Он закрылся от света, резанувшего по глазам, ладонью: один из полицейских повернулся к нему прямо с фонарём. Ну какой же дурак так делает! Внутри закипало раздражение: на себя, потому что ляпнул, не подумав, на этих полицейских, один из которых был ленив, а второй явно звёзд с неба не хватал. Хотя последнее и играло Томе с Матсуджуном на руку. Более толковые офицеры подмечали бы детали, задавали вопросы про следы лап, не смотрели бы отупело, пока егеря выполняют их работу по маркировке места происшествия.
— Печени не хватает, говорю. Явно дело лап медведя — они лакомки до неё, — выкрутился Тома.
— Это как — медведь убил человека, чтобы съесть печень? — почесал в затылке сержант.
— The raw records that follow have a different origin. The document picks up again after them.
(** C10.  [Backward_gpu] never looks at [propagate_down]: whatever the flags
    are (all false included) it runs the same four calls, and what it leaves
    in the bottom gradient is a function of the top gradient and the top data
    alone. *)
Theorem Backward_gpu_ignores_propagate_down (this : SoftmaxLayer)
    top0 top bottom0 bottom (m : mem Dtype) :
  mutable_gpu_data (scale_ this) <> gpu_diff top0 ->
  mutable_gpu_data (scale_ this) <> gpu_data top0 ->
  mutable_gpu_data (scale_ this) <> mutable_gpu_diff bottom0 ->
  gpu_data top0 <> mutable_gpu_diff bottom0 ->
  exists m',
    (forall propagate_down,
       Backward_gpu this (top0 :: top) propagate_down (bottom0 :: bottom) m
       = Some m') /\
    m' = caffe_gpu_mul (count top0) (mutable_gpu_diff bottom0)
           (gpu_data top0) (mutable_gpu_diff bottom0)
           (kernel_channel_subtract (count top0) (num top0) (channels top0)
              (height top0 * width top0)
              (mutable_gpu_data (scale_ this)) (mutable_gpu_diff bottom0)
              (kernel_channel_dot (num top0) (channels top0)
                 (height top0 * width top0)
                 (gpu_diff top0) (gpu_data top0)
                 (mutable_gpu_data (scale_ this))
                 (caffe_copy (count top0) (gpu_diff top0)
                    (mutable_gpu_diff bottom0) m))) /\
    (forall n c s,
       0 <= n < num top0 -> 0 <= c < channels top0 ->
       0 <= s < height top0 * width top0 ->
       let i c' :=
         linear_index (channels top0) (height top0 * width top0) n c' s in
       m' (mutable_gpu_diff bottom0) (i c)
       = d_mul
           (d_sub (m (gpu_diff top0) (i c))
              (scan_sum (channels top0) (fun c' =>
                 d_mul (m (gpu_diff top0) (i c')) (m (gpu_data top0) (i c')))))
           (m (gpu_data top0) (i c))).
Proof.
  intros H1 H2 H3 H4. eexists. split; [|split].
  - intros propagate_down. reflexivity.
  - reflexivity.
  - intros n c s Hn Hc Hs i. subst i.
    apply backward_at; try assumption. apply count_eq.
Qed.

End LayerFacts.

(** * The layer in exact arithmetic *)

Section ExactLayer.

Variable use_greentea : bool.
Variable program : @GreenteaProgram R.
Variable this : SoftmaxLayer.
Variables bottom0 top0 : Blob.
Variables bottom top : list Blob.

(** Channel [c] of group (n, s) of the bottom data held in [m]. *)
Local Abbreviation input m n s :=
  (fun c' => at_ncs m (gpu_data bottom0) bottom0 n c' s).

(** What the CUDA branch leaves at element (n, c, s) of the top data: the
    softmax quotient with the scanned maximum as the shift. *)
Lemma forward_exact_at top_data scale_data (m : mem R) n c s :
  top_data <> scale_data ->
  0 <= n < num bottom0 -> 0 <= c < channels bottom0 ->
  0 <= s < height bottom0 * width bottom0 ->
  at_ncs
    (kernel_channel_div (count bottom0) (num bottom0) (channels bottom0)
       (height bottom0 * width bottom0) scale_data top_data
       (forward_cuda_summed (count bottom0) (num bottom0) (channels bottom0)
          (height bottom0 * width bottom0)
          (gpu_data bottom0) top_data scale_data m))
    top_data bottom0 n c s
  = softmax_at (channels bottom0) (input m n s)
      (scan_max (channels bottom0) (input m n s)) c.
Proof.
  intros Hd Hn Hc Hs. unfold at_ncs at 1.
  rewrite forward_cuda_divided_at
    by (try apply count_eq; assumption).
  rewrite scan_sum_sum_c. reflexivity.
Qed.

Lemma Forward_gpu_exact_at (m : mem R) :
  device_context_backend this = BACKEND_CUDA ->
  mutable_gpu_data top0 <> mutable_gpu_data (scale_ this) ->
  exists m',
    Forward_gpu use_greentea program this (bottom0 :: bottom) (top0 :: top) m
    = Some m' /\
    forall n c s,
      0 <= n < num bottom0 -> 0 <= c < channels bottom0 ->
      0 <= s < height bottom0 * width bottom0 ->
      at_ncs m' (mutable_gpu_data top0) bottom0 n c s
      = softmax_at (channels bottom0) (input m n s)
          (scan_max (channels bottom0) (input m n s)) c.
Proof.
  intros Hb Hd. eexists. split.
  - unfold Forward_gpu. rewrite Hb. reflexivity.
  - intros n c s Hn Hc Hs. now apply forward_exact_at.
Qed.

(** C6.  Stability invariant, in exact arithmetic: right after the broadcast subtraction of the
    forward pass every element of the working tensor is at most 0, so the
    exponentiation that follows only sees non-positive arguments. *)
Theorem forward_subtracted_nonpositive (m : mem R) :
  device_context_backend this = BACKEND_CUDA ->
  mutable_gpu_data top0 <> mutable_gpu_data (scale_ this) ->
  1 <= channels bottom0 -> 1 <= height bottom0 * width bottom0 ->
  let working :=
    forward_cuda_subtracted (count bottom0) (num bottom0) (channels bottom0)
      (height bottom0 * width bottom0) (gpu_data bottom0)
      (mutable_gpu_data top0) (mutable_gpu_data (scale_ this)) m in
  Forward_gpu use_greentea program this (bottom0 :: bottom) (top0 :: top) m
  = Some
      (kernel_channel_div (count bottom0) (num bottom0) (channels bottom0)
         (height bottom0 * width bottom0)
         (mutable_gpu_data (scale_ this)) (mutable_gpu_data top0)
         (kernel_channel_sum (num bottom0) (channels bottom0)
            (height bottom0 * width bottom0)
            (mutable_gpu_data top0) (mutable_gpu_data (scale_ this))
            (kernel_exp
               (num bottom0 * channels bottom0
                * (height bottom0 * width bottom0))
               (mutable_gpu_data top0) (mutable_gpu_data top0) working))) /\
  forall i, 0 <= i < count bottom0 ->
    (working (mutable_gpu_data top0) i <= 0)%R.
Proof.
  intros Hb Hd HC HS working. split.
  - apply Forward_gpu_cuda_eq. exact Hb.
  - intros i Hi. rewrite count_eq in Hi.
    destruct (linear_index_decompose (channels bottom0)
                (height bottom0 * width bottom0) (num bottom0) i)
      as [n [c [s [Hn [Hc [Hs ->]]]]]]; try lia.
    unfold working.
    rewrite forward_cuda_subtracted_at
      by (try apply count_eq; assumption).
    pose proof (scan_max_upper (channels bottom0)
                  (fun c' => m (gpu_data bottom0)
                     (linear_index (channels bottom0)
                        (height bottom0 * width bottom0) n c' s)) c Hc) as U.
    cbn [d_sub R_ops]. cbv beta in U. lra.
Qed.

End ExactLayer.

(** ** The backward pass in exact arithmetic *)

(** C2.  Backward pass, in exact arithmetic: [Backward_gpu] is the copy followed by channel-dot,
    broadcast-subtract and the elementwise multiply, and it leaves at every
    element (n, c, s) of the bottom gradient
    [y[n,c,s] * (g[n,c,s] - dot_c(g, y)[n,s])] for the top gradient [g] and
    the top data [y] as they were on entry. *)
Theorem Backward_gpu_gradient (this : SoftmaxLayer) top0 top propagate_down
    bottom0 bottom (m : mem R) :
  mutable_gpu_data (scale_ this) <> gpu_diff top0 ->
  mutable_gpu_data (scale_ this) <> gpu_data top0 ->
  mutable_gpu_data (scale_ this) <> mutable_gpu_diff bottom0 ->
  gpu_data top0 <> mutable_gpu_diff bottom0 ->
  exists m',
    Backward_gpu this (top0 :: top) propagate_down (bottom0 :: bottom) m
    = Some m' /\
    m' = caffe_gpu_mul (count top0) (mutable_gpu_diff bottom0)
           (gpu_data top0) (mutable_gpu_diff bottom0)
           (kernel_channel_subtract (count top0) (num top0) (channels top0)
              (height top0 * width top0)
              (mutable_gpu_data (scale_ this)) (mutable_gpu_diff bottom0)
              (kernel_channel_dot (num top0) (channels top0)
                 (height top0 * width top0)
                 (gpu_diff top0) (gpu_data top0)
                 (mutable_gpu_data (scale_ this))
                 (caffe_copy (count top0) (gpu_diff top0)
                    (mutable_gpu_diff bottom0) m))) /\
    forall n c s,
      0 <= n < num top0 -> 0 <= c < channels top0 ->
      0 <= s < height top0 * width top0 ->
      at_ncs m' (mutable_gpu_diff bottom0) top0 n c s
      = (at_ncs m (gpu_data top0) top0 n c s
         * (at_ncs m (gpu_diff top0) top0 n c s
            - dot_c (channels top0)
                (fun c' => at_ncs m (gpu_diff top0) top0 n c' s)
                (fun c' => at_ncs m (gpu_data top0) top0 n c' s)))%R.
Proof.
  intros H1 H2 H3 H4. eexists. split; [reflexivity|]. split; [reflexivity|].
  intros n c s Hn Hc Hs. unfold at_ncs at 1.
  rewrite backward_at by (try apply count_eq; assumption).
  rewrite scan_sum_sum_c. unfold dot_c, at_ncs.
  cbn [d_mul d_sub R_ops]. apply Rmult_comm.
Qed.

(** ** The initial value of the max scan *)

Lemma FLT_MAX_lt_DBL_MAX : (FLT_MAX < DBL_MAX)%R.
Proof.
  unfold FLT_MAX, DBL_MAX. apply IZR_lt. apply Z.ltb_lt.
  vm_compute. reflexivity.
Qed.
— Да нет, конечно, — усмехнулся Матсуджун. — Убил он, потому что этот мужчина зашёл на его территорию и спровоцировал. А когда задрал и начал есть, тогда уже добрался и до самого вкусного.
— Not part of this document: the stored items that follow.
(** * CPU usage monitor plugin ([landscape/monitor/cpuusage.py])

    A shallow embedding of the [CPUUsage] plugin: the parsing of the first
    line of the statistics file, the computation of the usage ratio from two
    successive samples, the persisted previous sample, and the buffer of
    points that [run] fills and [create_message] drains.

    Conventions of the embedding.
    - Python strings are [string]; lists are [list]; the persist store of the
      plugin is a finite map from keys to the lists of tokens stored there.
    - Python integers are [Z].
    - The float produced by [used_delta / float(divisor)] is represented by
      the exact rational quotient; rounding to a binary float and the range
      limit of [float()] are not represented.
    - A raised exception is the [Raise] constructor of [result].  The only
      [except] clause of the source catches [IOError]; [logging.error] has no
      effect on the plugin state and is left out. *)

From Stdlib Require Import ZArith QArith Ascii Lia.
From stdpp Require Import base option list strings gmap.

Local Open Scope Z_scope.

(** ** Exceptions and results *)

Inductive exn : Set :=
  | ValueError
  | IndexError.

Inductive result (A : Type) : Type :=
  | Raise (e : exn)
  | Ok (a : A).
Arguments Raise {A} e.
Arguments Ok {A} a.

#[global] Instance result_ret : MRet result := λ A a, Ok a.
#[global] Instance result_bind : MBind result := λ A B f m,
  match m with
  | Raise e => Raise e
  | Ok a => f a
  end.

(** ** Python string operations used by the plugin *)

Module Py.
— Видите эти следы на костях? — Тома отстегнул от пояса собственный фонарь и навёл луч на истерзанные рёбра, заставляя полицейских присмотреться повнимательнее. — Эти царапины от когтей и слом кости в ноге на дереве — всё говорит о силе и размере нападавшего. А крупнее медведя хищников на Хоккайдо не водится — думать больше не на кого.
— Смотрите, мы вам так сейчас и дело закроем, — рассмеялся Матсуджун, вдавливая в песок у корней сливы очередной флажок.
— Ещё чего! Мы всё равно вызываем криминалистов, — сдавленно возмутился сквозь платок лейтенант, прикрывавший рот и отчаянно боровшийся с тошнотой.
— Это — ваша обязанность, а то была шутка.
Матсуджун вмиг стёр благодушное выражение с лица и отошёл, шаря лучом фонаря по траве и берегу в поисках того, что они могли просмотреть. Его примеру последовали и сержант с покашливающим лейтенантом. Вторая нога оставалась ненайденной, и пока нигде никому не попалось ничего из одежды освежёванного мужчины. Тома крутанулся вокруг себя, понимая, что работы тут осталось не так много да и не их, а полицейского ведомства.
— Нам надо ввести в курс руководство и собрать группу для прочёсывания лесов и отлова медведя — если он облюбовал территорию слишком близко к людям, то его надо усыпить и перевезти в более дикое место, — громко проговорил он, чтобы его слышали все, и незаметно переглянулся с напарником. — Предлагаю разделиться: Матсумото останется тут, чтобы дождаться приезда криминалистов и проконсультировать, а я поеду в штаб лесного ведомства. Могу забрать господина Киритани и отвести в администрацию кемпинга — хватит на него сегодня впечатлений, там его допросите вместе с сыновьями.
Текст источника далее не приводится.